* Problem statement *
Return each line of the entries that mentions the word "identities".

* Material provided *

(* ===== verification/External.v ===== *)
(** * Code outside the repository, as interfaces

    The daemon and the CLI lean on third-party crates: iroh's identities, the
    [sha2], [blake3], [hex] and [bs58] crates.  Each is a type class of operations
    with the laws of its documentation; every component is parameterised by
    the ones it calls.  Module [Concrete] gives small computable instances, so
    that the witnesses of the other files can be evaluated. *)

From S2P Require Import Prelude.

(** ** Bytes *)

Definition is_byte (b : Z) : Prop := 0 <= b < 256.
Definition bytes_ok (l : list Z) : Prop := Forall is_byte l.

#[export] Hint Unfold is_byte : quix.

Lemma bytes_ok_check l : forallb (fun b => (0 <=? b) && (b <? 256)) l = true -> bytes_ok l.
Proof.
  rewrite forallb_forall. intros Hl. apply Forall_forall. intros b Hb.
  apply list_elem_of_In, Hl in Hb. unfold is_byte. lia.
Qed.

Lemma bytes_ok_app l k : bytes_ok (l ++ k) <-> bytes_ok l /\ bytes_ok k.
Proof. unfold bytes_ok. by rewrite Forall_app. Qed.

Lemma bytes_ok_take n l : bytes_ok l -> bytes_ok (take n l).
Proof. apply Forall_take. Qed.

Lemma bytes_ok_drop n l : bytes_ok l -> bytes_ok (drop n l).
Proof. apply Forall_drop. Qed.

(** ** [iroh::EndpointId]

    A 32-byte public key with a total order; [Display] and [FromStr] are inverse
    one way round (several strings may parse to one key). *)

Class EndpointIds := {
  EndpointId : Type;
  eid_eq_dec :: EqDecision EndpointId;
  eid_countable :: Countable EndpointId;
  id_bytes : EndpointId -> list Z;
  id_from_bytes : list Z -> option EndpointId;
  show_id : EndpointId -> rstr;
  parse_id : rstr -> option EndpointId;
  id_ltb : EndpointId -> EndpointId -> bool;
  id_bytes_len : forall k, length (id_bytes k) = 32%nat;
  id_bytes_ok : forall k, bytes_ok (id_bytes k);
  id_from_to_bytes : forall k, id_from_bytes (id_bytes k) = Some k;
  parse_show_id : forall k, parse_id (show_id k) = Some k;
  id_ltb_irrefl : forall k, id_ltb k k = false;
  id_ltb_asym : forall j k, id_ltb j k = true -> id_ltb k j = false;
  id_ltb_trans : forall i j k, id_ltb i j = true -> id_ltb j k = true -> id_ltb i k = true;
  id_ltb_total : forall j k, j <> k -> id_ltb j k = true \/ id_ltb k j = true;
}.

#[export] Existing Instance eid_eq_dec.
#[export] Existing Instance eid_countable.

(** [Ord] of keys, as a decidable total preorder for sorting. *)
Definition id_le `{!EndpointIds} (j k : EndpointId) : Prop := id_ltb k j = false.
#[export] Instance id_le_dec `{!EndpointIds} j k : Decision (id_le j k).
Proof. unfold id_le. apply _. Defined.
#[export] Instance id_le_total `{!EndpointIds} : Total id_le.
Proof.
  intros j k. unfold id_le. destruct (id_ltb k j) eqn:E; [right|by left]. by apply id_ltb_asym.
Qed.
#[export] Instance id_le_trans `{!EndpointIds} : Transitive id_le.
Proof.
  unfold id_le. intros i j k Hij Hjk. destruct (id_ltb k i) eqn:E; [|done].
  destruct (decide (j = k)) as [->|Hne]; [congruence|].
  destruct (id_ltb_total j k Hne) as [Hjk'|Hkj]; [|congruence].
  pose proof (id_ltb_trans j k i Hjk' E). congruence.
Qed.
Lemma id_le_antisym `{!EndpointIds} j k : id_le j k -> id_le k j -> j = k.
Proof.
  unfold id_le. intros Hjk Hkj. destruct (decide (j = k)) as [|Hne]; [done|].
  destruct (id_ltb_total j k Hne); congruence.
Qed.

Lemma show_id_inj `{!EndpointIds} j k : show_id j = show_id k -> j = k.
Proof. intros Heq. apply (f_equal parse_id) in Heq. rewrite !parse_show_id in Heq. by injection Heq. Qed.

Lemma id_bytes_inj `{!EndpointIds} j k : id_bytes j = id_bytes k -> j = k.
Proof. intros Heq. apply (f_equal id_from_bytes) in Heq. rewrite !id_from_to_bytes in Heq. by injection Heq. Qed.

(** ** [sha2::Sha256::digest] *)

Class Sha256 := {
  sha256 : list Z -> list Z;
  sha256_len : forall l, length (sha256 l) = 32%nat;
  sha256_ok : forall l, bytes_ok (sha256 l);
}.

(** ** [blake3]: a [Hasher] fed in pieces finalizes to the hash of the whole. *)

Class Blake3 := {
  blake3 : list Z -> list Z;
  blake3_len : forall l, length (blake3 l) = 32%nat;
  blake3_ok : forall l, bytes_ok (blake3 l);
}.

(** ** [hex::encode] and [hex::decode] *)

Class HexCrate := {
  hex_encode : list Z -> rstr;
  hex_decode : rstr -> option (list Z);
  hex_decode_encode : forall l, bytes_ok l -> hex_decode (hex_encode l) = Some l;
}.

Lemma hex_encode_inj `{!HexCrate} j k :
  bytes_ok j -> bytes_ok k -> hex_encode j = hex_encode k -> j = k.
Proof.
  intros Hj Hk Heq. apply (f_equal hex_decode) in Heq.
  rewrite !hex_decode_encode in Heq by done. by injection Heq.
Qed.

(** ** [bs58::encode(..).into_string] and [bs58::decode(..).into_vec] *)

Class Bs58 := {
  bs58_encode : list Z -> rstr;
  bs58_decode : rstr -> option (list Z);
  bs58_decode_encode : forall l, bytes_ok l -> bs58_decode (bs58_encode l) = Some l;
}.

(** ** Computable instances *)

Module Concrete.

(** Five identities, written the way the repository's tests write theirs: one
    digit repeated. *)
Inductive key := K1 | K2 | K3 | K4 | K5.

#[export] Instance key_eq_dec : EqDecision key.
Proof. solve_decision. Defined.

Definition key_num (k : key) : nat :=
  match k with K1 => 1 | K2 => 2 | K3 => 3 | K4 => 4 | K5 => 5 end.
Definition key_of (n : nat) : option key :=
  match n with 1 => Some K1 | 2 => Some K2 | 3 => Some K3 | 4 => Some K4 | 5 => Some K5
  | _ => None end%nat.

#[export] Instance key_countable : Countable key.
Proof. apply (inj_countable key_num key_of). by intros []. Defined.

Definition hex_digit (n : Z) : char := Z.to_N (if n <? 10 then 48 + n else 87 + n).
Definition hex_value (c : char) : option Z :=
  if is_digit c then Some (Z.of_N c - 48)
  else if ((97 <=? c) && (c <=? 102))%N then Some (Z.of_N c - 87)
  else None.

Fixpoint hex_enc (l : list Z) : rstr :=
  match l with [] => [] | b :: l' => hex_digit (b / 16) :: hex_digit (b mod 16) :: hex_enc l' end.
Fixpoint hex_dec (s : rstr) : option (list Z) :=
  match s with
  | [] => Some []
  | c :: d :: s' =>
      x ← hex_value c; y ← hex_value d; l ← hex_dec s'; Some (16 * x + y :: l)
  | _ => None
  end.

Lemma hex_value_digit n : 0 <= n < 16 -> hex_value (hex_digit n) = Some n.
Proof.
  intros Hn. unfold hex_digit, hex_value, is_digit.
  destruct (Z.ltb_spec n 10).
  - replace ((48 <=? Z.to_N (48 + n)) && (Z.to_N (48 + n) <=? 57))%N with true by lia.
    f_equal; lia.
  - replace ((48 <=? Z.to_N (87 + n)) && (Z.to_N (87 + n) <=? 57))%N with false by lia.
    replace ((97 <=? Z.to_N (87 + n)) && (Z.to_N (87 + n) <=? 102))%N with true by lia.
    f_equal; lia.
Qed.

Lemma hex_dec_enc l : bytes_ok l -> hex_dec (hex_enc l) = Some l.
Proof.
  induction 1 as [|b l Hb _ IH]; [done|]. red in Hb. cbn [hex_enc hex_dec].
  rewrite !hex_value_digit by (Z.to_euclidean_division_equations; lia).
  simpl. rewrite IH. simpl. do 2 f_equal. Z.to_euclidean_division_equations; lia.
Qed.

#[export] Instance hex_crate : HexCrate :=
  {| hex_encode := hex_enc; hex_decode := hex_dec; hex_decode_encode := hex_dec_enc |}.
#[export] Instance bs58_crate : Bs58 :=
  {| bs58_encode := hex_enc; bs58_decode := hex_dec; bs58_decode_encode := hex_dec_enc |}.

(** Fold the input into one byte, then spread it over 32. *)
Definition mix (l : list Z) : Z := foldl (fun a b => (a * 31 + b) mod 251) 7 l.
Definition digest (l : list Z) : list Z := (fun i => (mix l + Z.of_nat i) mod 256) <$> seq 0 32.

Lemma digest_len l : length (digest l) = 32%nat.
Proof. done. Qed.

Lemma digest_ok l : bytes_ok (digest l).
Proof.
  unfold digest, bytes_ok. apply Forall_fmap, Forall_forall. intros i _.
  red. simpl. apply Z.mod_pos_bound. lia.
Qed.

#[export] Instance sha256_crate : Sha256 :=
  {| sha256 := digest; sha256_len := digest_len; sha256_ok := digest_ok |}.
#[export] Instance blake3_crate : Blake3 :=
  {| blake3 := digest; blake3_len := digest_len; blake3_ok := digest_ok |}.

Definition key_bytes (k : key) : list Z := replicate 32 (17 * Z.of_nat (key_num k)).
Definition key_from_bytes (l : list Z) : option key :=
  match l with
  | b :: _ => k ← key_of (Z.to_nat (b / 17)); if decide (l = key_bytes k) then Some k else None
  | [] => None
  end.
Definition key_show (k : key) : rstr := hex_enc (key_bytes k).
Definition key_parse (s : rstr) : option key := l ← hex_dec s; key_from_bytes l.
Definition key_ltb (j k : key) : bool := (key_num j <? key_num k)%nat.

#[export, refine] Instance endpoint_ids : EndpointIds :=
  {| EndpointId := key; id_bytes := key_bytes; id_from_bytes := key_from_bytes;
     show_id := key_show; parse_id := key_parse; id_ltb := key_ltb |}.
Proof.
  - by intros [].
  - intros []; apply Forall_replicate; by compute.
  - by intros [].
  - by intros [].
  - by intros [].
  - by intros [] [].
  - by intros [] [] [].
  - intros [] []; auto; naive_solver.
Defined.

End Concrete.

* Solution to this problem *
    The daemon and the CLI lean on third-party crates: iroh's identities, the
(** Five identities, written the way the repository's tests write theirs: one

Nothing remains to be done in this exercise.